TO DO -> The answer must be a single number, namely how many lines in the entries below contain the string "unspecified".

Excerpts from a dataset
━━━━━━━━
(* ===== verification/Algorithms.v ===== *)
(** * Algorithms, casts, printing and properties
      ([definitions/alisp_algorithms.cpp], [alisp_casts.cpp],
      [alisp_printing.cpp], [alisp_props.cpp]) *)

From stdpp Require Import base gmap strings list.
From Stdlib Require Import Ascii ZArith Lia SpecFloat.
From S2P Require Import Prelude Hash Numeric Store Object Env Eval Files ResourceOps Lists Strings.

(** ** Sorting

    [std::sort] promises a permutation ordered by the comparison and nothing
    about elements that compare equal; here they keep their order. *)
Section sorting.
Context {A : Type} (lt : A -> A -> bool).

Fixpoint insert_sorted (x : A) (l : list A) : list A :=
  match l with
  | [] => [x]
  | y :: l => if lt y x then y :: insert_sorted x l else x :: y :: l
  end.
Fixpoint std_sort (l : list A) : list A :=
  match l with [] => [] | x :: l => insert_sorted x (std_sort l) end.
End sorting.

Definition is_nan (r : real) : bool := match r with S754_nan => true | _ => false end.

(** The key of every element, [None] when one is not a number. *)
Fixpoint sort_keys (l : list loc) : M (option (list (real * loc))) :=
  match l with
  | [] => mret (Some [])
  | x :: l =>
      n ← or_test pint preal x;
      rest ← sort_keys l;
      if (n : bool) then r ← to_real x; mret (ks ← rest; Some ((r, x) :: ks)) else mret None
  end.

(** Strings are compared by character, the digits of [std::stoi]. *)
Definition isspace (c : Ascii.ascii) : bool :=
  let z := char_code c in (z =? 32) || (9 <=? z) && (z <=? 13).
Fixpoint skip_spaces (l : list Ascii.ascii) : list Ascii.ascii :=
  match l with c :: rest => if isspace c then skip_spaces rest else l | [] => [] end.
Fixpoint read_digits (l : list Ascii.ascii) (acc : option Z) : option Z :=
  match l with
  | c :: rest =>
      if isdigit (char_code c) then
        read_digits rest (Some (10 * match acc with Some a => a | None => 0 end + (char_code c - 48)))
      else acc
  | [] => acc
  end.
(** [std::stoi]: [None] is [std::invalid_argument]; the value is not yet
    checked against the range of [int]. *)
Definition stoi (s : string) : option Z :=
  match skip_spaces (String.list_ascii_of_string s) with
  | c :: rest =>
      if Ascii.eqb c "-"%char then z ← read_digits rest None; Some (- z)
      else if Ascii.eqb c "+"%char then read_digits rest None
      else read_digits (c :: rest) None
  | [] => None
  end.

Section algorithms.
Context `{Evaluator}.

(** The loop reads [child[i]] for [start <= i < end]; undefined past the end
    of the list. *)
Definition Fslice (obj : loc) : M loc :=
  assert_min_size 2 obj;;
  lst ← eval_check obj 0 assert_list;
  ind_1 ← eval_check obj 1 assert_int;
  a ← to_int ind_1;
  c0 ← children lst;
  n ← size obj;
  e ← (if Nat.eqb n 3 then ind_2 ← eval_check obj 2 assert_int; b ← to_int ind_2; mret (u64 b)
       else mret (Z.of_nat (length c0)));
  child ← children lst;
  if e <=? u64 a then make_list []
  else if Z.of_nat (length child) <? e then ub "index out of range"
  else make_list (take (Z.to_nat (e - u64 a)) (drop (Z.to_nat (u64 a)) child)).

(** Lists of less than two elements are not compared.  An exception thrown by
    the comparison leaves the list unspecified, and a NaN breaks the ordering
    [std::sort] requires. *)
Definition Fsort (obj : loc) : M loc :=
  assert_size 1 obj;;
  lst ← eval_check obj 0 assert_list;
  c ← children lst;
  if Nat.leb (length c) 1 then mret lst
  else
    keys ← sort_keys c;
    match keys with
    | None => ub "list unspecified after an exception in std::sort"
    | Some ks =>
        if existsb (fun k => is_nan k.1) ks then ub "comparison is not a strict weak ordering"
        else
          set_children lst (map snd (std_sort (fun a b => real_ltb a.1 b.1) ks));;
          mret lst
    end.

Definition Freverse (obj : loc) : M loc :=
  assert_size 1 obj;;
  lst ← eval_check obj 0 assert_list;
  c ← children lst;
  make_list (rev c).

(** One tuple of [Fzip]. *)
Definition zip_tuple (lists : list loc) (k : nat) : M loc :=
  els ← mapM (fun l => c ← children l; lift_cxx (vec_index c k)) lists;
  make_list els.
Definition Fzip (obj : loc) : M loc :=
  assert_min_size 2 obj;;
  lists ← eval_transform obj 0;
  ls ← children lists;
  sizes ← mapM (fun l => c ← children l; mret (length c)) ls;
  match sizes with
  | [] => ub "index out of range"
  | s :: sizes => new_list ← mapM (zip_tuple ls) (seq 0 (foldr Nat.min s sizes)); make_list new_list
  end.

Definition call_on (fun_obj el : loc) : M loc := args ← make_list [el]; eval_callable fun_obj args Qnil.

Definition Ffilter (obj : loc) : M loc :=
  assert_size 2 obj;;
  fun_obj ← eval_check obj 0 assert_function;
  lst ← eval_check obj 1 assert_list;
  new_list ← for_children lst 0 (fun acc el =>
    v ← call_on fun_obj el; t ← is_truthy v; mret (if (t : bool) then acc ++ [el] else acc)) [];
  make_list new_list.

(** The early return of [Fany] and [Fall]: once [stop] is found, the rest of
    the loop is skipped. *)
Fixpoint search_range (obj : loc) (len index n : nat) (stop : loc -> M bool) : M bool :=
  match n with
  | O => mret false
  | S n =>
      el ← at_iterator obj len index;
      b ← stop el;
      if (b : bool) then mret true else search_range obj len (S index) n stop
  end.
Definition search (obj : loc) (stop : loc -> M bool) : M bool :=
  c ← children obj; search_range obj (length c) 0 (length c) stop.

Definition Fany (obj : loc) : M loc :=
  assert_size 2 obj;;
  lst ← eval_check obj 1 assert_list;
  fun_obj ← eval_check obj 0 assert_function;
  b ← search lst (fun el => v ← call_on fun_obj el; is_truthy v);
  mret (AL_BOOL b).

Definition Fall (obj : loc) : M loc :=
  assert_size 2 obj;;
  fun_obj ← eval_check obj 0 assert_function;
  lst ← eval_check obj 1 assert_list;
  b ← search lst (fun el => v ← call_on fun_obj el; is_falsy v);
  mret (AL_BOOL (negb b)).

(** ** Casts *)

Definition Fint_parse (obj : loc) : M loc :=
  assert_size 1 obj;;
  str_1 ← eval_check obj 0 assert_string;
  s ← to_string str_1;
  match stoi s with
  | None => throw (eval_error "The argument is not a valid integer value.")
  | Some z =>
      if (- 2 ^ 31 <=? z) && (z <? 2 ^ 31) then make_int z
      else throw (eval_error "The given integer value is too big.")
  end.

Definition Ffloat_parse (obj : loc) : M loc :=
  assert_size 1 obj;;
  str_1 ← eval_check obj 0 assert_string;
  s ← to_string str_1;
  try_catch (r ← lift_cxx (stod.parse s); make_double r)
    (fun e => match e with
              | std_exception what =>
                  if String.eqb what "std::invalid_argument" then throw (eval_error "The argument is not a valid float value.")
                  else throw (eval_error "The given float value is too big.")
              | e => throw e
              end).

Definition Fto_string (t_obj : loc) : M loc :=
  assert_size 1 t_obj;;
  x ← i t_obj 0; obj ← eval x;
  f ← pfunction obj;
  if (f : bool) then p ← get_prop obj "--name--"; n ← non_null p; s ← to_string n; make_string s
  else
    c ← check_flag Flags.CHAR obj;
    if (c : bool) then
      z ← to_int obj; make_string (String (Ascii.ascii_of_N (Z.to_N (z mod 256))) EmptyString)
    else
      t ← type obj;
      match t with
      | INT_VALUE => z ← to_int obj; make_string (show_int z)
      | REAL_VALUE => r ← to_real obj; make_string (show_real r)
      | STRING_VALUE | SYMBOL => s ← to_string obj; make_string s
      | LIST => mret Qnil
      end.

Definition Fto_char (t_obj : loc) : M loc :=
  assert_size 1 t_obj;;
  x ← i t_obj 0; ch ← eval x;
  s ← pstring ch;
  if (s : bool) then
    value ← to_string ch;
    match value with String c EmptyString => make_char (char_signed c) | _ => mret Qnil end
  else
    n ← pint ch;
    if (n : bool) then
      value ← to_int ch;
      if (0 <=? value) && (value <=? 127) then make_char value else mret Qnil
    else mret Qnil.

(** ** Printing *)

(** What [make_visit] prints of a value, through [operator<<] of
    [streams.hpp]; nothing for a list. *)
Definition print_text (val : loc) : M string :=
  t ← type val;
  match t with
  | INT_VALUE => z ← to_int val; mret (show_int z)
  | REAL_VALUE => r ← to_real val; mret (to_string_real r)
  | STRING_VALUE | SYMBOL => to_string val
  | LIST => mret EmptyString
  end.

Definition print_to (write : string -> M unit) (t_obj : loc) : M loc :=
  assert_min_size 1 t_obj;;
  for_children t_obj 0 (fun _ child => val ← eval child; s ← print_text val; write s) tt;;
  mret Qt.
Definition Fprint : loc -> M loc := print_to write_cout.
Definition Feprint : loc -> M loc := print_to write_cerr.
Definition Fprintln (t_obj : loc) : M loc := Fprint t_obj;; write_cout nl;; mret Qt.
Definition Feprintln (t_obj : loc) : M loc := Feprint t_obj;; write_cerr nl;; mret Qt.
Definition Fdump (t_obj : loc) : M loc :=
  x ← i t_obj 0; v ← eval x; d ← dump v; write_stdout (String.append d nl);; mret Qt.

(** The functions that read from [al::cin]. *)
Definition Fread_line (t_obj : loc) : M loc := r ← get_ress; line ← stream_get_line (al_cin r); make_string line.
Definition Fread_char (t_obj : loc) : M loc := r ← get_ress; c ← stream_get_char (al_cin r); make_char c.
Definition Fread_chars (t_obj : loc) : M loc :=
  assert_size 1 t_obj;;
  count ← eval_check t_obj 0 assert_int;
  n ← to_int count;
  r ← get_ress; str ← stream_get_chars (al_cin r) (u64 n); make_string str.

(** ** Properties *)

(** The target and the name of the property, evaluated in this order; the
    name is read when it is used. *)
Definition prop_args (obj : loc) : M (loc * loc) :=
  x ← i obj 0; target ← eval x;
  prop ← eval_check obj 1 assert_string;
  mret (target, prop).

Definition Fprop_set (obj : loc) : M loc :=
  assert_size 3 obj;;
  p ← prop_args obj;
  z ← i obj 2; v ← eval z;
  prop_name ← to_string p.2;
  set_prop p.1 prop_name v;;
  mret Qt.

Definition Fprop_get (obj : loc) : M loc :=
  assert_size 2 obj;;
  p ← prop_args obj;
  prop_name ← to_string p.2;
  v ← get_prop p.1 prop_name;
  mret (match v with Some v => v | None => Qnil end).

Definition Fprop_exists (obj : loc) : M loc :=
  assert_size 2 obj;;
  p ← prop_args obj;
  prop_name ← to_string p.2;
  b ← prop_exists p.1 prop_name;
  mret (AL_BOOL b).

Definition Fprop_list (obj : loc) : M loc :=
  assert_size 1 obj;;
  x ← i obj 0; target ← eval x;
  o ← deref target;
  make_string_list (map fst (map_to_list (m_props o))).

Definition Fprop_remove (obj : loc) : M loc :=
  assert_size 2 obj;;
  p ← prop_args obj;
  prop_name ← to_string p.2;
  b ← prop_exists p.1 prop_name;
  update_obj p.1 (fun o => with_props (delete prop_name (m_props o)) o);;
  mret (AL_BOOL b).
End algorithms.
━━━━━━━━
OUTPUT FOR THIS EXERCISE -> 2